St. Germain has given these men some fairly canned speeches systematically setting forth their opinions on the existence of God, love, sex, and the meaning of life. I don’t mind this, since I imagine that Freud and Lewis had crafted such speeches themselves, and if they did indeed have the meeting that the playwright imagines for them, they would have trotted them out in much the way he portrays.
Certainly, the debate St. Germain gives them is plenty meaty and rich. Lewis, expecting to be called on the carpet for satirizing Freud in a recent book, soon realizes Freud has a much more significant agenda. Freud, a convinced and thoughtful atheist, grills Lewis, a former atheist who converted to Christianity, about his views on God…and humor.

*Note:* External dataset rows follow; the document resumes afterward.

(* ===== verification/RangeProps.v ===== *)
(** * What a range query yields

    [Seek] on a transaction, and moving its iterator to the end of the range. *)

From S2P Require Import Prelude.
From S2P Require Import GoBytes.
From S2P Require Import KVSpec.
From S2P Require Import BTree.
From S2P Require Import BTreeRep.
From S2P Require Import BSplitFacts.
From S2P Require Import BTreeInsert.
From S2P Require Import MemStore.
From S2P Require Import BTreeMap.
From S2P Require Import BIter.
From S2P Require Import BIterProps.
From S2P Require Import Conflict.
From S2P Require Import Pager.
From S2P Require Import KVTX.
From S2P Require Import KVTXFacts.
From S2P Require Import KVTXProps.
From S2P Require Import RangeFacts.

(** ** The list that a combined iterator stands for *)

Definition ci_list (it : CombinedIter) (l : list kv) : Prop :=
  exists hp h d endCmp endKey lt lb l', (d = 1 \/ d = -1) /\ is_cmp endCmp /\ (0 < d <-> endCmp < 0) /\
    ci_at hp h d endCmp endKey it lt lb /\ merges d lt lb l' /\
    l = filter (fun p => cmp_holds p.1 endCmp endKey) l'.

Lemma list_Valid it l : ci_list it l -> CI_Valid it = Ok (bool_decide (l <> [])).
Proof.
  intros (hp & h & d & ec & ek & lt & lb & l' & Hd & Hc & Hs & Hit & Hm & ->). rewrite (CI_Valid_ok _ _ _ _ _ Hd Hc _ _ _ _ Hit Hm).
  f_equal. symmetry. destruct l' as [|p l']; [done|]. rewrite filter_cons.
  destruct (decide (cmp_holds p.1 ec ek)) as [Hp|Hp]; [by rewrite !bool_decide_true|]. rewrite (bool_decide_false (cmp_holds _ _ _)) by done.
  apply bool_decide_false. intros Hne. apply Hne. apply filter_Forall_none.
  destruct (ca_sorted _ _ _ _ _ _ _ _ Hit) as [Hst Hsb]. apply (merges_sorted _ _ _ _ Hm Hst) in Hsb.
  apply StronglySorted_inv in Hsb as [_ Hp']. eapply Forall_impl; [exact Hp'|]. intros q Hq Hh. apply Hp. by eapply in_range_down.
Qed.

Lemma list_first it p l : ci_list it (p :: l) -> exists hp h d endCmp endKey lt lb l',
  (d = 1 \/ d = -1) /\ is_cmp endCmp /\ (0 < d <-> endCmp < 0) /\
  ci_at hp h d endCmp endKey it lt lb /\ merges d lt lb (p :: l') /\ cmp_holds p.1 endCmp endKey /\
  l = filter (fun p => cmp_holds p.1 endCmp endKey) l'.
Proof.
  intros Hit. pose proof (list_Valid _ _ Hit) as HV. rewrite bool_decide_true in HV by done.
  destruct Hit as (hp & h & d & ec & ek & lt & lb & l' & Hd & Hc & Hs & Hit & Hm & E).
  rewrite (CI_Valid_ok _ _ _ _ _ Hd Hc _ _ _ _ Hit Hm) in HV. injection HV as HV. destruct l' as [|q l']; [done|].
  apply bool_decide_eq_true in HV. rewrite filter_cons_True in E by done. injection E as -> ->.
  by eexists hp, h, d, ec, ek, lt, lb, l'.
Qed.

Lemma list_Deref it p l : ci_list it (p :: l) -> CI_Deref it = Ok p.
Proof. intros (hp & h & d & ec & ek & lt & lb & l' & Hd & _ & _ & Hit & Hm & _)%list_first. by eapply CI_Deref_ok. Qed.

Lemma list_Next it p l : ci_list it (p :: l) -> exists it', CI_Next it = Ok it' /\ ci_list it' l.
Proof.
  intros (hp & h & d & ec & ek & lt & lb & l' & Hd & Hc & Hs & Hit & Hm & Hp & ->)%list_first.
  destruct (CI_Next_ok _ _ _ _ _ Hd _ _ _ _ _ Hit Hm Hp) as (it' & lt' & lb' & E & Hit' & Hm').
  exists it'. split; [done|]. by exists hp, h, d, ec, ek, lt', lb', l'.
Qed.

(** Reading to the end of the range. *)
Fixpoint ci_walk (n : nat) (it : CombinedIter) : res (list (bytes * bytes)) :=
  valid ← CI_Valid it;
  if negb valid then Ok [] else
  match n with
  | O => NoFuel
  | S n => kv ← CI_Deref it; it ← CI_Next it; rest ← ci_walk n it; Ok (kv :: rest)
  end.

Lemma list_walk n it l : ci_list it l -> (length l <= n)%nat -> ci_walk n it = Ok l.
Proof.
  revert it l. induction n as [|n IH]; intros it l Hit Hn; cbn [ci_walk]; rewrite (list_Valid _ _ Hit); step_res.
  - destruct l; [done|cbn in Hn; lia].
  - destruct l as [|p l]; [done|]. rewrite bool_decide_true by done. cbn [negb]. rewrite (list_Deref _ _ _ Hit). step_res.
    destruct (list_Next _ _ _ Hit) as (it' & -> & Hit'). step_res. rewrite (IH it' l Hit') by (cbn in Hn; lia). by step_res.
Qed.

(** ** [Seek] *)

(** What a range query shows of a key: the value without its flag. *)
Definition visible (M P : gmap bytes bytes) : gmap bytes bytes := (tail <$> P) ∪ M.

Lemma lookup_visible M P k : visible M P !! k = match P !! k with Some v => Some (tail v) | None => M !! k end.
Proof.
  unfold visible. rewrite lookup_union, lookup_fmap. by destruct (P !! k), (M !! k).
Qed.

(** Where nothing is deleted, that is what the transaction sees. *)
Lemma visible_overlay M P k : flagged P -> P !! k <> Some [FLAG_DELETED] -> visible M P !! k = overlay M P !! k.
Proof.
  intros HP Hn. rewrite lookup_visible, lookup_overlay. destruct (P !! k) as [v|] eqn:E; [|done].
  apply HP in E as [[w ->]| ->]; [|done]. done.
Qed.

Definition in_range (key1 : bytes) (cmp1 : Z) (key2 : bytes) (cmp2 : Z) (k : bytes) : Prop :=
  cmp_holds k cmp1 key1 /\ cmp_holds k cmp2 key2.

(** Trees of more than two levels are fine as long as an iterator that goes up
    stops at a key of the tree. *)
Definition stops (h : nat) (key1 : bytes) (cmp1 : Z) (key2 : bytes) (cmp2 : Z) (M : gmap bytes bytes) : Prop :=
  (h <= 1)%nat \/ cmp1 < 0 \/ exists k, is_Some (M !! k) /\ cmp_holds k cmp1 key1 /\ ~ cmp_holds k cmp2 key2.

Lemma cmp2dir_ok cmp : is_cmp cmp -> cmp2dir cmp = Ok (if 0 <? cmp then 1 else -1).
Proof. by intros [-> |[-> |[-> | ->]]]. Qed.

Section seek.
Context (depth : nat) (file : bytes) (tx : KVTX) (h hp : nat) (kvs : list kv) (P : gmap bytes bytes) (r : nat).
Context (Hsnap : tree_reads h (snapshot file tx) kvs) (Hh : (h < depth)%nat).
Context (Hpend : tree_models hp ∅ (tx_pending tx) P r) (Hhp : (hp < depth)%nat) (Hfl : flagged P).
Context (key1 : bytes) (cmp1 : Z) (key2 : bytes) (cmp2 : Z) (Hcmps : opposite_cmps cmp1 cmp2).
Context (Hkey : key1 <> [] \/ cmp1 <> CMP_GE).
Context (Hstop : stops h key1 cmp1 key2 cmp2 (kv_map kvs)) (Hstopp : stops hp key1 cmp1 key2 cmp2 P).

(** The dependency that a range query records. *)
Definition range_read : KeyRange := if cmp1 <? 0 then mkKeyRange key2 key1 else mkKeyRange key1 key2.

Lemma stops_exists h' l M : kv_map l = M -> stops h' key1 cmp1 key2 cmp2 M ->
  (h' <= 1)%nat \/ cmp1 < 0 \/ Exists (fun p : kv => cmp_holds p.1 cmp1 key1 /\ ~ cmp_holds p.1 cmp2 key2) l.
Proof using.
  intros <- [?|[?|(k & [v Hv] & H1 & H2)]]; [by left|by right; left|]. right; right. apply Exists_exists.
  exists (k, v). split; [by apply elem_of_list_to_map_2|done].
Qed.

Lemma rest_sign {PS} `{PageReadOk PS} d d' h' (it : BIter PS) l : (0 <? d) = (0 <? d') -> rest_at d h' it l -> rest_at d' h' it l.
Proof using. unfold rest_at. by intros ->. Qed.

Lemma seek_one {PS} `{PageReadOk PS} h' (t : BTree PS) l M d : tree_reads h' t l -> kv_map l = M -> (h' < depth)%nat ->
  stops h' key1 cmp1 key2 cmp2 M -> d = (if 0 <? cmp1 then 1 else -1) ->
  exists it, BTree_Seek depth t key1 cmp1 = Ok it /\
    let l' := filter (fun p => cmp_holds p.1 cmp1 key1) (in_direction cmp1 l) in
    rest_at d h' it l' /\ can_move d cmp2 key2 h' l' /\ StronglySorted (kv_before d) l'.
Proof using All.
  intros Ht HM Hd Hst ->. destruct Hcmps as (Hc1 & Hc2 & Hopp). apply (stops_exists _ _ _ HM) in Hst.
  assert ((0 <? cmp1) = (0 <? (if 0 <? cmp1 then 1 else -1))) as Hsg by by destruct (0 <? cmp1).
  destruct (rest_Seek h' depth t l key1 cmp1 Ht Hd Hc1 Hkey) as (it & E & Hit).
  { destruct Hst as [?|[?|Hex]]; [by left|by right; left|right; right]. eapply Exists_impl; [exact Hex|]. by intros p [? _]. }
  exists it. split; [exact E|]. split; [by eapply rest_sign|]. split.
  - destruct Hst as [?|[?|Hex]]; [by left|right; left; destruct (Z.ltb_spec 0 cmp1); lia|right; right].
    apply Exists_exists in Hex as (p & Hp & Hp1 & Hp2). apply Exists_exists. exists p. split; [|exact Hp2].
    apply list_elem_of_filter. split; [exact Hp1|by apply in_direction_elem].
  - pose proof Ht as (_ & _ & _ & _ & _ & Hs%sorted_user).
    pose proof (StronglySorted_filter _ (fun p => cmp_holds p.1 cmp1 key1) _ (in_direction_sorted cmp1 l Hs)) as Hf.
    unfold kv_before in *. by rewrite Hsg in Hf.
Qed.

Lemma tx_Seek_ok : exists it l,
  tx_Seek depth file tx key1 cmp1 key2 cmp2 = Ok (set_reads tx (tx_reads tx ++ [range_read]), it) /\
  ci_list it l /\ StronglySorted (kv_before cmp1) l /\
  forall k v, (k, v) ∈ l <-> visible (kv_map kvs) P !! k = Some v /\ in_range key1 cmp1 key2 cmp2 k.
Proof using All.
  destruct Hpend as (pk & Hps & HP). pose proof Hps as (mp & _ & _ & _ & Hsort%sorted_user & _).
  pose proof Hsnap as (_ & _ & _ & _ & _ & Hsort0%sorted_user).
  set (d := if 0 <? cmp1 then 1 else -1).
  destruct (seek_one hp (tx_pending tx) pk P d (stores_reads _ _ _ _ _ Hps) HP Hhp Hstopp eq_refl) as (top & Et & Htop & Hmt & Hst).
  destruct (seek_one h (snapshot file tx) kvs _ d Hsnap eq_refl Hh Hstop eq_refl) as (bot & Eb & Hbot & Hmb & Hsb).
  destruct Hcmps as (Hc1 & Hc2 & Hopp).
  assert (d = 1 \/ d = -1) as Hd by (unfold d; destruct (0 <? cmp1); auto).
  assert (0 < d <-> cmp2 < 0) as Hsg by (unfold d; destruct (Z.ltb_spec 0 cmp1); lia).
  set (lt := filter _ (in_direction cmp1 pk)) in *. set (lb := filter _ (in_direction cmp1 kvs)) in *.
  destruct (merges_total d lt lb) as [l' Hm].
  exists (mkCombinedIter top bot d key2 cmp2), (filter (fun p => cmp_holds p.1 cmp2 key2) l'). split; [|split; [|split]].
  - unfold tx_Seek. rewrite !cmp2dir_ok by done. step_res. fold d.
    assert (negb (d =? (if 0 <? cmp2 then 1 else -1)) = true) as ->.
    { unfold d. destruct (Z.ltb_spec 0 cmp1), (Z.ltb_spec 0 cmp2); (done || lia). }
    step_res. assert ((d <? 0) = (cmp1 <? 0)) as ->.
    { unfold d. destruct (Z.ltb_spec 0 cmp1), (Z.ltb_spec cmp1 0); (done || lia). }
    unfold range_read. destruct (cmp1 <? 0).
    + change (tx_pending (set_reads _ _)) with (tx_pending tx). rewrite Et. step_res.
      change (snapshot file (set_reads _ _)) with (snapshot file tx). rewrite Eb. by step_res.
    + change (tx_pending (set_reads _ _)) with (tx_pending tx). rewrite Et. step_res.
      change (snapshot file (set_reads _ _)) with (snapshot file tx). rewrite Eb. by step_res.
  - exists hp, h, d, cmp2, key2, lt, lb, l'. split_and!; try done. constructor; try done.
    apply Forall_forall. intros [k v] [_ Hin]%list_elem_of_filter. apply in_direction_elem in Hin. cbn.
    assert (P !! k = Some v) as Hk.
    { rewrite <- HP. apply elem_of_list_to_map_1; [|done]. by apply sorted_nodup. }
    apply Hfl in Hk as [[w ->]| ->]; done.
  - apply StronglySorted_filter. pose proof (merges_sorted _ _ _ _ Hm Hst Hsb) as Hs. unfold kv_before in *.
    assert ((0 <? cmp1) = (0 <? d)) as ->; [|exact Hs]. unfold d. by destruct (0 <? cmp1).
  - intros k v. rewrite list_elem_of_filter, (merges_elem _ _ _ _ k v Hm Hst Hsb). cbn [fst]. unfold in_range.
    assert (forall (l : list kv) M x, sorted_kvs l -> kv_map l = M ->
      (k, x) ∈ filter (fun p => cmp_holds p.1 cmp1 key1) (in_direction cmp1 l) <-> M !! k = Some x /\ cmp_holds k cmp1 key1) as Hin.
    { intros l M x Hl <-. rewrite list_elem_of_filter, in_direction_elem. cbn. unfold kv_map.
      rewrite <- elem_of_list_to_map by by apply sorted_nodup. tauto. }
    assert (k ∉ lt.*1 <-> P !! k = None \/ ~ cmp_holds k cmp1 key1) as Hnot.
    { rewrite list_elem_of_fmap. split.
      - intros Hn. destruct (decide (cmp_holds k cmp1 key1)) as [Hk|]; [left|by right]. destruct (P !! k) as [x|] eqn:E; [|done].
        exfalso. apply Hn. exists (k, x). split; [done|]. by apply (Hin pk P).
      - intros Hn ([k' x] & E & Hx). cbn in E. subst k'. apply (Hin pk P) in Hx as [Hx Hk]; [|done..]. destruct Hn; congruence. }
    pose proof (Hin kvs _ v Hsort0 eq_refl : (k, v) ∈ lb <-> _) as Elb.
    pose proof (fun w => Hin pk P w Hsort HP : (k, w) ∈ lt <-> _) as Elt.
    rewrite Hnot, Elb, lookup_visible. setoid_rewrite Elt.
    destruct (P !! k) as [x|] eqn:E; split.
    + intros [H2 [(w & [[= <-] H1] & ->)|[[_ H1] [Hn|Hn]]]]; [by split|done|by destruct Hn].
    + intros [[= <-] [H1 H2]]. split; [done|]. left. by exists x.
    + intros [H2 [(w & [Hw _] & _)|[[Hv H1] _]]]; [done|by split].
    + intros [Hv [H1 H2]]. split; [done|]. right. split; [by split|by left].
Qed.

End seek.

(** The recorded dependency covers the range. *)
Lemma range_read_covers key1 cmp1 key2 cmp2 k : opposite_cmps cmp1 cmp2 -> in_range key1 cmp1 key2 cmp2 k ->
  ble (kr_start (range_read key1 cmp1 key2)) k /\ ble k (kr_stop (range_read key1 cmp1 key2)).
Proof.
  unfold range_read, in_range, cmp_holds. intros ([-> |[-> |[-> | ->]]] & [-> |[-> |[-> | ->]]] & Hopp) [H1 H2];
    try (exfalso; unfold CMP_GE, CMP_GT, CMP_LT, CMP_LE in Hopp; lia); cbn in *; split; try done; by apply blt_ble.
Qed.

(** A range that starts at the empty key, included: both iterators stay at the
    sentinel of their tree, which is not valid. *)
Lemma tx_Seek_sentinel depth file tx h hp kvs P r key2 cmp2 :
  tree_reads h (snapshot file tx) kvs -> (h < depth)%nat ->
  tree_models hp ∅ (tx_pending tx) P r -> (hp < depth)%nat -> opposite_cmps CMP_GE cmp2 ->
  exists it, tx_Seek depth file tx [] CMP_GE key2 cmp2 = Ok (set_reads tx (tx_reads tx ++ [mkKeyRange [] key2]), it) /\
    forall n, ci_walk n it = Ok [].
Proof.
  intros Hs Hh (pk & Hp & _) Hhp (Hc1 & Hc2 & Hopp).
  destruct (Seek_sentinel hp depth (tx_pending tx) pk (stores_reads _ _ _ _ _ Hp) Hhp) as (top & Et & Vt).
  destruct (Seek_sentinel h depth (snapshot file tx) kvs Hs Hh) as (bot & Eb & Vb).
  assert (cmp2 < 0) as Hneg by (unfold CMP_GE in Hopp; lia).
  unfold tx_Seek. rewrite !cmp2dir_ok by done. rewrite (proj2 (Z.ltb_ge 0 cmp2)) by lia.
  change (0 <? CMP_GE) with true. step_res. change (1 <? 0) with false. cbv iota.
  change (tx_pending (set_reads _ _)) with (tx_pending tx). rewrite Et. step_res.
  change (snapshot file (set_reads _ _)) with (snapshot file tx). rewrite Eb. step_res.
  eexists. split; [reflexivity|]. intros n.
  destruct n; cbn [ci_walk]; unfold CI_Valid; cbn [ci_top ci_bottom]; rewrite Vt; step_res; rewrite Vb; by step_res.
Qed.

Freud and Lewis are committed to their ideas, but are agile enough debaters to treat their exchange like a fencing match, with all of the flash and unexpected reversals that suggests. While intellectually deep, there’s no gut-wrenching drama in their debates (that comes from the world outside as air raid sirens sound). This is academia as it should be, not a blood sport but an arena where opposing ideas are respected but reasons for disagreement are fully thought out.
You don’t need to have a doctoral degree to enjoy Freud’s Last Session; the playwright has laid things out clearly enough that any reasonably well-educated person can follow what’s going on. But there’s not doubt that the primary pleasure of this play is the way it provokes your own thoughts on the subjects that Lewis and Freud cover. Good, clean, smart fun.